The postmodernist critiques of science have themselves been the subject of intense controversy and heated dialogue. This ongoing debate, known as the science wars, is the result of the conflicting values and assumptions held by the postmodernist and realist camps. Whereas postmodernists assert that scientific knowledge is simply another discourse and not representative of any form of fundamental truth, realists in the scientific community maintain that scientific knowledge does reveal real and fundamental truths about reality. Many books have been written by scientists which take on this problem and challenge the assertions of the postmodernists while defending science as a legitimate method of deriving truth.[31][32][33][34][35]
Frequently the scientific method is not employed by a single person, but by several people cooperating directly or indirectly. Such cooperation can be regarded as one of the defining elements of a scientific community. Various techniques have been developed to ensure the integrity of the scientific method within such an environment.
Scientific journals use a process of peer review, in which scientists' manuscripts are submitted by editors of scientific journals to (usually one to three) fellow (usually anonymous) scientists familiar with the field for evaluation. The referees may or may not recommend publication, publication with suggested modifications, or, sometimes, publication in another journal.

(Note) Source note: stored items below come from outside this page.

(* ===== verification/_CoqProject ===== *)
-Q . S2P
Prelude.v
Sha256.v
Epoch.v
Interfaces.v
Sequencing.v
Queue.v
Checkpoint.v
Execution.v
ForcedInclusion.v
Sequencers.v
Types.v
Validation.v
Store.v
CachedStore.v
Pending.v
DACache.v
Submit.v
BatchingStrategy.v
Replay.v
Producer.v
Inclusion.v
DARetriever.v
Syncer.v
Follower.v
Journey.v
Sdk.v
CosmosExec.v
Pruner.v
Reaper.v
StoreAdapter.v
BlobClient.v
Raft.v
Election.v
Grpc.v
SyncService.v
Config.v
Signer.v
Setup.v
FullNode.v
RpcServer.v
Base64.v
CosmosApp.v
CosmosServer.v
SdkClient.v
ExecClient.v
LocalDA.v
#[export] Instance err_eq_dec : EqDecision err.
Proof. solve_decision. Defined.

Fixpoint errors_is (e target : err) : bool :=
  bool_decide (e = target) ||
  match e with
  | EWrap _ e' => errors_is e' target
  | EJoin e1 e2 => errors_is e1 target || errors_is e2 target
  | _ => false
  end.

(** A run-time panic of the process, where the model makes it visible. *)
Definition index_panic : err := EMsg "runtime error: index out of range".

Lemma errors_is_refl e : errors_is e e = true.
Proof. destruct e; simpl; by rewrite bool_decide_true. Qed.

Lemma errors_is_wrap m e t : errors_is e t = true -> errors_is (EWrap m e) t = true.
Proof. intros H. simpl. rewrite H. by rewrite orb_true_r. Qed.

(** The result of a fallible Go function [(T, error)]. *)
Inductive res (A : Type) :=
| Ok (a : A)
| Err (e : err).
Arguments Ok {A} a.
Arguments Err {A} e.

Definition res_bind {A B} (m : res A) (f : A -> res B) : res B :=
  match m with Ok a => f a | Err e => Err e end.

Notation "'let?' x ':=' m 'in' k" := (res_bind m (fun x => k))
  (at level 10, x pattern, m at level 100, k at level 200,
   format "'let?'  x  ':='  m  'in' '//' k") : chain_scope.

Definition is_ok {A} (m : res A) : bool :=
  match m with Ok _ => true | Err _ => false end.

(** [fmt.Errorf(msg + ": %w", err)] around a fallible call. *)
Definition wrap_err {A} (msg : string) (m : res A) : res A :=
  match m with Ok a => Ok a | Err e => Err (EWrap msg e) end.

Lemma res_bind_ok {A B} (m : res A) (f : A -> res B) b :
  res_bind m f = Ok b -> exists a, m = Ok a /\ f a = Ok b.
Proof. destruct m; simpl; [eauto | done]. Qed.

Lemma wrap_err_ok {A} msg (m : res A) a : wrap_err msg m = Ok a <-> m = Ok a.
Proof. destruct m; simpl; split; congruence. Qed.

(** Peels one [let?] of a hypothesis that says the whole computation is [Ok]. *)
Ltac res_inv H :=
  match type of H with
  | res_bind ?m _ = Ok _ =>
      let x := fresh "x" in let Hx := fresh "Hx" in
      apply res_bind_ok in H; destruct H as (x & Hx & H)
  end.

(** ** Bytes *)

Abbreviation byte := Byte.byte.
Abbreviation bytes := (list Byte.byte).

#[export] Instance byte_eq_dec : EqDecision byte := Byte.byte_eq_dec.

Definition byte_Z (b : byte) : Z := Z.of_N (Byte.to_N b).
Definition Z_byte (z : Z) : byte :=
  match Byte.of_N (Z.to_N (z mod 256)) with Some b => b | None => x00 end.

Lemma byte_Z_range b : 0 <= byte_Z b < 256.
Proof. unfold byte_Z. pose proof (Byte.to_N_bounded b). lia. Qed.

Lemma byte_Z_byte z : byte_Z (Z_byte z) = z mod 256.
Proof.
  unfold byte_Z, Z_byte.
  pose proof (Z.mod_pos_bound z 256 ltac:(lia)).
  destruct (Byte.of_N (Z.to_N (z mod 256))) as [b|] eqn:E.
  - apply Byte.to_of_N in E. rewrite E. lia.
  - apply Byte.of_N_None_iff in E. lia.
Qed.

Lemma Z_byte_Z b : Z_byte (byte_Z b) = b.
Proof.
  unfold Z_byte, byte_Z. pose proof (Byte.to_N_bounded b).
  rewrite Z.mod_small by lia. rewrite N2Z.id, Byte.of_to_N. done.
Qed.

Lemma byte_Z_inj a b : byte_Z a = byte_Z b -> a = b.
Proof. intros H. by rewrite <- (Z_byte_Z a), H, Z_byte_Z. Qed.

#[export] Instance byte_countable : Countable byte.
Proof.
  refine (inj_countable byte_Z (fun z => Some (Z_byte z)) _).
  intros b. by rewrite Z_byte_Z.
Defined.

(** [bytes.Equal]: a nil slice and an empty slice are equal. *)
Definition bytes_Equal (a b : bytes) : bool := bool_decide (a = b).

Lemma bytes_Equal_true a b : bytes_Equal a b = true <-> a = b.
Proof. unfold bytes_Equal. apply bool_decide_eq_true. Qed.

(** [uint64(len(x))]: the length of a Go slice is below 2^63. *)
Definition blen {A} (l : list A) : Z := Z.of_nat (length l).

Lemma blen_nonneg {A} (l : list A) : 0 <= blen l.
Proof. unfold blen. lia. Qed.

Lemma blen_app {A} (l k : list A) : blen (l ++ k) = blen l + blen k.
Proof. unfold blen. rewrite length_app. lia. Qed.

Lemma blen_cons {A} (x : A) l : blen (x :: l) = 1 + blen l.
Proof. unfold blen. simpl. lia. Qed.

(** Total number of bytes in a list of byte slices. *)
Definition total_len (l : list bytes) : Z := foldr (fun tx n => blen tx + n) 0 l.

Lemma total_len_app l k : total_len (l ++ k) = total_len l + total_len k.
Proof. induction l as [|x l IH]; simpl; [done|]. rewrite IH. lia. Qed.

Lemma total_len_nonneg l : 0 <= total_len l.
Proof. induction l as [|x l IH]; simpl; [lia|]. pose proof (blen_nonneg x). lia. Qed.

#[export] Hint Resolve blen_nonneg total_len_nonneg byte_Z_range : chain.

(** ** Little- and big-endian encodings (encoding/binary) *)

(** [n] bytes of [z], least significant first. *)
Fixpoint le_bytes (n : nat) (z : Z) : bytes :=
  match n with
  | O => []
  | S n' => Z_byte z :: le_bytes n' (z / 256)
  end.

Fixpoint le_value (l : bytes) : Z :=
  match l with
  | [] => 0
  | b :: l' => byte_Z b + 256 * le_value l'
  end.

Definition PutUint64_LE (z : Z) : bytes := le_bytes 8 z.
Definition Uint64_LE (l : bytes) : Z := le_value (take 8 l).
Definition PutUint64_BE (z : Z) : bytes := rev (le_bytes 8 z).

Lemma length_le_bytes n z : length (le_bytes n z) = n.
Proof. revert z. induction n; intros z; simpl; auto. Qed.

Lemma le_value_bytes n z : le_value (le_bytes n z) = z mod 256 ^ Z.of_nat n.
Proof.
  revert z. induction n as [|n IH]; intros z; cbn [le_bytes le_value].
  - simpl. by rewrite Z.mod_1_r.
  - rewrite IH, byte_Z_byte.
    rewrite Nat2Z.inj_succ, Z.pow_succ_r by lia.
    rewrite Z.rem_mul_r; lia.
Qed.

Lemma le_value_range l : 0 <= le_value l < 256 ^ Z.of_nat (length l).
Proof.
  induction l as [|b l IH]; cbn [le_value length]; [simpl; lia|].
  pose proof (byte_Z_range b).
  rewrite Nat2Z.inj_succ, Z.pow_succ_r by lia. lia.
Qed.

Lemma le_bytes_value l : le_bytes (length l) (le_value l) = l.
Proof.
  induction l as [|b l IH]; cbn [le_bytes le_value length]; [done|].
  pose proof (byte_Z_range b).
  f_equal.
  - apply byte_Z_inj. rewrite byte_Z_byte.
    rewrite Z.mul_comm, Z.mod_add by lia. apply Z.mod_small; lia.
  - rewrite Z.add_comm, Z.mul_comm, Z.div_add_l by lia.
    rewrite (Z.div_small (byte_Z b)) by lia. by rewrite Z.add_0_r.
Qed.

Lemma length_PutUint64_LE z : length (PutUint64_LE z) = 8%nat.
Proof. apply length_le_bytes. Qed.

Lemma Uint64_LE_Put z : Uint64_LE (PutUint64_LE z) = u64 z.
Proof.
  unfold Uint64_LE, PutUint64_LE.
  rewrite take_ge by (rewrite length_le_bytes; lia).
  rewrite le_value_bytes. reflexivity.
Qed.

Lemma Uint64_LE_Put_app z l : Uint64_LE (PutUint64_LE z ++ l) = u64 z.
Proof.
  unfold Uint64_LE. rewrite take_app_length' by (by rewrite length_PutUint64_LE).
  unfold PutUint64_LE. by rewrite le_value_bytes.
Qed.

Lemma Uint64_LE_range l : is_u64 (Uint64_LE l).
Proof.
  unfold is_u64, Uint64_LE. pose proof (le_value_range (take 8 l)) as H.
  split; [lia|]. eapply Z.lt_le_trans; [apply H|].
  change two64 with (256 ^ 8). apply Z.pow_le_mono_r; [lia|].
  rewrite length_take. lia.
Qed.

Lemma Put_Uint64_LE l : length l = 8%nat -> PutUint64_LE (Uint64_LE l) = l.
Proof.
  intros H. unfold PutUint64_LE, Uint64_LE. rewrite take_ge by lia.
  rewrite <- H at 1. apply le_bytes_value.
Qed.

#[export] Hint Resolve Uint64_LE_range length_PutUint64_LE : chain.
#[export] Hint Rewrite Uint64_LE_Put length_PutUint64_LE : chain.

(** ** Hexadecimal (encoding/hex, fmt %x) *)

Definition hexDigits : list Ascii.ascii :=
  ["0"; "1"; "2"; "3"; "4"; "5"; "6"; "7"; "8"; "9"; "a"; "b"; "c"; "d"; "e"; "f"]%char.

Definition hex_digit (n : Z) : Ascii.ascii := nth (Z.to_nat (n mod 16)) hexDigits "0"%char.

(** The value of a hexadecimal digit, either case; [None] for another character. *)
Definition hex_value (c : Ascii.ascii) : option Z :=
  let n := Z.of_N (Ascii.N_of_ascii c) in
  if (48 <=? n) && (n <=? 57) then Some (n - 48)
  else if (97 <=? n) && (n <=? 102) then Some (n - 97 + 10)
  else if (65 <=? n) && (n <=? 70) then Some (n - 65 + 10)
  else None.

Lemma hex_value_digit n : 0 <= n < 16 -> hex_value (hex_digit n) = Some n.
Proof.
  intros H. unfold hex_digit. rewrite Z.mod_small by lia.
  rewrite <- (Z2Nat.id n) at 2 by lia.
  assert (Hn : (Z.to_nat n < 16)%nat) by lia.
  revert Hn. generalize (Z.to_nat n). clear. intros n H.
  do 16 (destruct n as [|n]; [reflexivity|]). lia.
Qed.

(** [hex.EncodeToString] (and [fmt.Sprintf("%x", b)] on a byte slice). *)
Fixpoint hex_encode (l : bytes) : string :=
  match l with
  | [] => EmptyString
  | b :: l' =>
      String.String (hex_digit (byte_Z b / 16))
        (String.String (hex_digit (byte_Z b mod 16)) (hex_encode l'))
  end.

(** [hex.DecodeString]: an error ([None]) on odd length or a bad digit. *)
Fixpoint hex_decode (s : string) : option bytes :=
  match s with
  | EmptyString => Some []
  | String.String _ EmptyString => None
  | String.String hi (String.String lo s') =>
      match hex_value hi, hex_value lo, hex_decode s' with
      | Some h, Some l, Some r => Some (Z_byte (16 * h + l) :: r)
      | _, _, _ => None
      end
  end.

Lemma hex_decode_encode l : hex_decode (hex_encode l) = Some l.
Proof.
  induction l as [|b l IH]; [done|]. cbn [hex_encode hex_decode].
  pose proof (byte_Z_range b).
  rewrite !hex_value_digit, IH by (Z.div_mod_to_equations; lia).
  do 2 f_equal. apply byte_Z_inj. rewrite byte_Z_byte.
  rewrite <- Z.div_mod by lia. apply Z.mod_small. lia.
Qed.

#[export] Instance hex_encode_inj : Inj (=) (=) hex_encode.
Proof.
  intros a b H. apply (f_equal hex_decode) in H.
  rewrite !hex_decode_encode in H. congruence.
Qed.

Lemma length_hex_encode l : String.length (hex_encode l) = (2 * length l)%nat.
Proof. induction l as [|b l IH]; simpl; [done|]. rewrite IH. lia. Qed.

(** ** Decimal (strconv.FormatUint, fmt %d) *)

Definition dec_value (c : Ascii.ascii) : option Z :=
  let n := Z.of_N (Ascii.N_of_ascii c) in
  if (48 <=? n) && (n <=? 57) then Some (n - 48) else None.

(** The digits of [n] in front of [acc]; 20 digits hold any uint64. *)
Fixpoint dec_go (fuel : nat) (n : Z) (acc : string) : string :=
  match fuel with
  | O => acc
  | S fuel' =>
      let acc' := String.String (hex_digit (n mod 10)) acc in
      if n <? 10 then acc' else dec_go fuel' (n / 10) acc'
  end.
Definition dec_string (n : Z) : string := dec_go 20 n EmptyString.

This serves to keep the scientific literature free of unscientific or crackpot work, helps to cut down on obvious errors, and generally otherwise improve the quality of the scientific literature. Work announced in the popular press before going through this process is generally frowned upon. Sometimes peer review inhibits the circulation of unorthodox work, especially if it undermines the establishment in the particular field, and at other times may be too permissive. Other drawbacks includes cronyism and favoritism. The peer review process is not always successful, but has been very widely adopted by the scientific community.